Away inside the virgin forest swamps in Singapore, one day in 1917 four thousand coolies stopped their work and came out to the streets. They didn’t have any radio, telephone or newspaper in the forest. Still they stopped their works and demanded better wages, more rest and better working conditions. They instinctively knew a man called Lenin had gone to Russia taking Bolshevism along with him.
That’s the poetry of revolution. You don’t need mobile phones and internet to know the changes in the world. You just need to be aware.
Manjunath becomes an important artist because he knows what is the good medium and the ways to express his creativity. He has the freedom to not to prove anything to anybody. In his creative journey, he is alone, telling stories that would amuse people. “Intellectuals came to my solo show and said my works were poetic. I still don’t understand it is a dig or praise.”
One good thing about Manjunath’s paintings and other creative expressions in various mediums is that they are not conclusive. It is true about several artists who use their genuine skills to create art. Most of the contemporary art works (especially those behave like franchises of the western enterprises) are conclusive and argumentative. They want to prove a point. Yamuna water is polluted. They will say it in hundred different ways and even use Agamben and Zizek to prove that Yamuna water is polluted.
Yamuna water is polluted. It needs urgent cleaning. What good would it do, if some photographs of Yamuna are shown in California? And argue that Yamuna water is polluted?
I am just using a metaphor of Yamuna. Bihar ki aatta (The dough of Bihar) casted in bronze and shown in the west and they say it has autobiographical connections of the artist. This unconnected-ness, this disinterestedness of work, purpose, its internal logic and poetry become conclusive and professional. Something is created, something is explained and something is understood and something is dealt with.

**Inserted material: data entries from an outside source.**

Definition get_partitions_older_than (table_name : ustr) (now days : Z) (tables : gmap ustr Table) : list ustr :=
  filter (fun name => is_partition_of table_name name
                      && match name_date name with
                         | Some d => match parse_date d with Some t => t <? now - days * ONE_DAY | None => false end
                         | None => false
                         end = true)
    (sorted_names tables).

(** The loop of [archive_and_cleanup_partitions]; errors are logged and counted. *)
Fixpoint archive_old (eligible : Z -> bool) (partitions : list ustr) (archived failed : Z) (tables : gmap ustr Table) (c : trees Row)
    (k : Calls) : Z * Z * gmap ustr Table * trees Row * Calls :=
  match partitions with
  | [] => (archived, failed, tables, c, k)
  | name :: rest =>
      let '(r, t, c, k) := archive_and_swap_partition eligible name (tables !! name) c k in
      let tables := partial_alter (fun _ => t) name tables in
      match r with
      | Ok true => archive_old eligible rest (archived + 1) failed tables c k
      | _ => archive_old eligible rest archived (failed + 1) tables c k
      end
  end.
End archive.

(** ** Retention *)

Section retention.
Context (fate : nat -> Outcome) {Row : Type}.

(** [_is_date_before_cutoff] *)
Definition is_date_before_cutoff (d : ustr) (cutoff : Z) : bool :=
  match parse_date d with Some file_date => file_date <? cutoff | None => false end.

(** Best-effort deletion, counting the files deleted. *)
Fixpoint delete_counted (fs : list ustr) (k : Z) (m : files Row) (n : nat) : Z * files Row * nat :=
  match fs with
  | [] => (k, m, n)
  | f :: rest =>
      match fate n with
      | Works => delete_counted rest (k + 1) (delete f m) (S n)
      | _ => delete_counted rest k m (S n)
      end
  end.

(** The files of one date directory that is expired; [rmdir] works when nothing is left. *)
Definition delete_date_files (s : Z * OrgDir Row * nat) (d : ustr) : Z * OrgDir Row * nat :=
  let '(k, o, n) := s in
  match date_dirs o !! d with
  | None => (k, o, n)
  | Some dd =>
      let '(k, m, n) := delete_counted (names (hour_files dd)) k (hour_files dd) n in
      let dirs := match names m, names (hour_dirs dd) with
                  | [], [] => delete d (date_dirs o)
                  | _, _ => <[d := {| hour_files := m; hour_dirs := hour_dirs dd |}]> (date_dirs o)
                  end in
      (k, {| day_files := day_files o; date_dirs := dirs |}, n)
  end.

(** [cleanup_cold_storage_for_org] *)
Definition cleanup_cold_storage_for_org (cutoff : Z) (o : OrgDir Row) (n : nat) : Z * OrgDir Row * nat :=
  let expired := filter (fun f => is_parquet f && is_date_before_cutoff (stem f) cutoff = true) (names (day_files o)) in
  let '(k, m, n) := delete_counted expired 0 (day_files o) n in
  foldl delete_date_files (k, {| day_files := m; date_dirs := date_dirs o |}, n)
    (filter (fun d => is_date_before_cutoff d cutoff = true) (names (date_dirs o))).

(** [cleanup_all_cold_storage] *)
Definition cleanup_all_cold_storage (enabled : bool) (now retention_days : Z) (c : trees Row) (n : nat)
    : Z * trees Row * nat :=
  if enabled then
    foldl (fun s org_id =>
        let '(k, c, n) := s in
        let '(deleted, o, n) := cleanup_cold_storage_for_org (now - retention_days * ONE_DAY) (tree org_id c) n in
        (k + deleted, <[org_id := o]> c, n))
      (0, c, n) (map fst (map_to_list c))
  else (0, c, n).

(** ** Removing a project *)

(** One file of [rewrite_parquet_excluding_project]: counting what stays, deleting the
    file when nothing does, counting all rows, writing the rest.  Any error is logged
    and leaves the file as it was. *)
Definition rewrite_file (keep : Row -> bool) (s : Z * OrgDir Row * nat) (p : Path) : Z * OrgDir Row * nat :=
  let '(k, o, n) := s in
  let rows := read_path o p in
  let remaining := filter (fun r => keep r = true) rows in
  match fate n with
  | Works =>
      if len remaining =? 0 then
        match fate (S n) with Works => (k + 1, set_file p None o, S (S n)) | _ => (k, o, S (S n)) end
      else
        match fate (S n) with
        | Works =>
            if len remaining =? len rows then (k, o, S (S n))
            else match fate (S (S n)) with
                 | Works => (k + 1, set_file p (Some remaining) o, S (S (S n)))
                 | _ => (k, o, S (S (S n)))
                 end
        | _ => (k, o, S (S n))
        end
  | _ => (k, o, S n)
  end.

(** [rewrite_parquet_excluding_project]; [tiered] for the trees of spans. *)
Definition rewrite_parquet_excluding_project (tiered : bool) (keep : Row -> bool) (o : OrgDir Row) (n : nat) : Z * OrgDir Row * nat :=
  foldl (rewrite_file keep) (0, o, n)
    (if tiered then enumerate_hour_tiered_files (fun _ => true) o else enumerate_org_parquet_files None o).
End retention.

(** ** Queries *)

Section query.
(** What reading a file gives: rows, damage DuckDB recognizes, that the file is missing,
    or another error. *)
Inductive Reading := Readable | Corrupt | Missing | Broken.

Context {Row : Type} (row_id : Row -> Z) (reading : Path -> Reading) (can_delete : Path -> bool).

Definition newer (a b : Row) : Prop := row_id b <= row_id a.
#[export] Instance newer_dec : RelDecision newer.
Proof. intros a b. unfold newer. apply _. Defined.

(** ORDER BY id DESC *)
Definition newest_first (l : list Row) : list Row := merge_sort newer l.

(** One file: SELECT ... WHERE ... ORDER BY id DESC LIMIT limit. *)
Definition select (matches : Row -> bool) (limit : Z) (rows : list Row) : list Row :=
  slice_to limit (newest_first (filter (fun r => matches r = true) rows)).

(** [_query_cold_parquet_files_inner] over the paths in the order it reads them: it stops
    with enough rows, deletes damaged files and passes other errors on. *)
Fixpoint query_files (matches : Row -> bool) (limit : Z) (ps : list Path) (all_rows : list Row) (o : OrgDir Row)
    : res (list Row) * OrgDir Row :=
  match ps with
  | [] => (Ok all_rows, o)
  | p :: rest =>
      match reading p with
      | Readable =>
          let all_rows := all_rows ++ select matches limit (read_path o p) in
          if limit <=? len all_rows then (Ok all_rows, o) else query_files matches limit rest all_rows o
      | Corrupt => query_files matches limit rest all_rows (if can_delete p then set_file p None o else o)
      | Missing | Broken => (Raise OSError, o)
      end
  end.

(** [query_cold_parquet_files]: nothing without a slot. *)
Definition query_cold_parquet_files (slot : bool) (range : option (Z * Z)) (matches : Row -> bool) (limit : Z) (o : OrgDir Row)
    : res (list Row) * OrgDir Row :=
  match enumerate_org_parquet_files range o with
  | [] => (Ok [], o)
  | ps => if slot then query_files matches limit (rev ps) [] o else (Ok [], o)
  end.

(** [query_cold_events]: the rows of all files sorted and cut again. *)
Definition query_cold_events (slot : bool) (start_dt end_dt : Z) (matches : Row -> bool) (limit : Z) (o : OrgDir Row)
    : res (list Row) * OrgDir Row :=
  let '(start_uuid, end_uuid) := get_range_for_date start_dt end_dt in
  let where_sql r := (start_uuid <=? row_id r) && (row_id r <? end_uuid) && matches r in
  let '(r, o) := query_cold_parquet_files slot (Some (start_dt, end_dt)) where_sql limit o in
  (res_bind r (fun rows => Ok (slice_to limit (newest_first rows))), o).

Artists have ceased to become producers of culture. They have become the retailers of culture in foreign shores.
And the new tendency is to call the artist who does work with hands, who uses his genuine skills to formulate his art ‘artisans or crafts people’. If there is no craft there is no art. Craft is what called tradition that passes through the present and becomes contemporary. Craft is past, present and future.
I am not talking about the mass produced craft. I am talking about individual talent that challenges branding by creating its own brand.
Craft is poetry. Unacknowledged craft is spectacular contemporary art.
Today what goes on is the silent war between two continents; the continents of poetry and logic.
To negotiate this confusion, whoever claims to be an artist should see his or her face in the mirror everyday and see the landscapes, city scapes and river scapes seen reflected there. You could see the most beautiful face in there. You could see God there. You could sense the quantum consciousness. You could see the logic of life; beauty.
That’s why when I enter in Manjunath’s studio I see a round framed mirror. “I want anybody comes in first should confront himself before seeing anything else,” he says.
Unconsciously, Manjunath has absorbed the philosophy of Sree Narayana Guru, who consecrated a mirror in a village called Kalavankodam in 1927.
It is a pleasure to see artists in their studios; not with computer screens full of auction results and pornography, but with some music playing in the stereo and all the time in the world with them.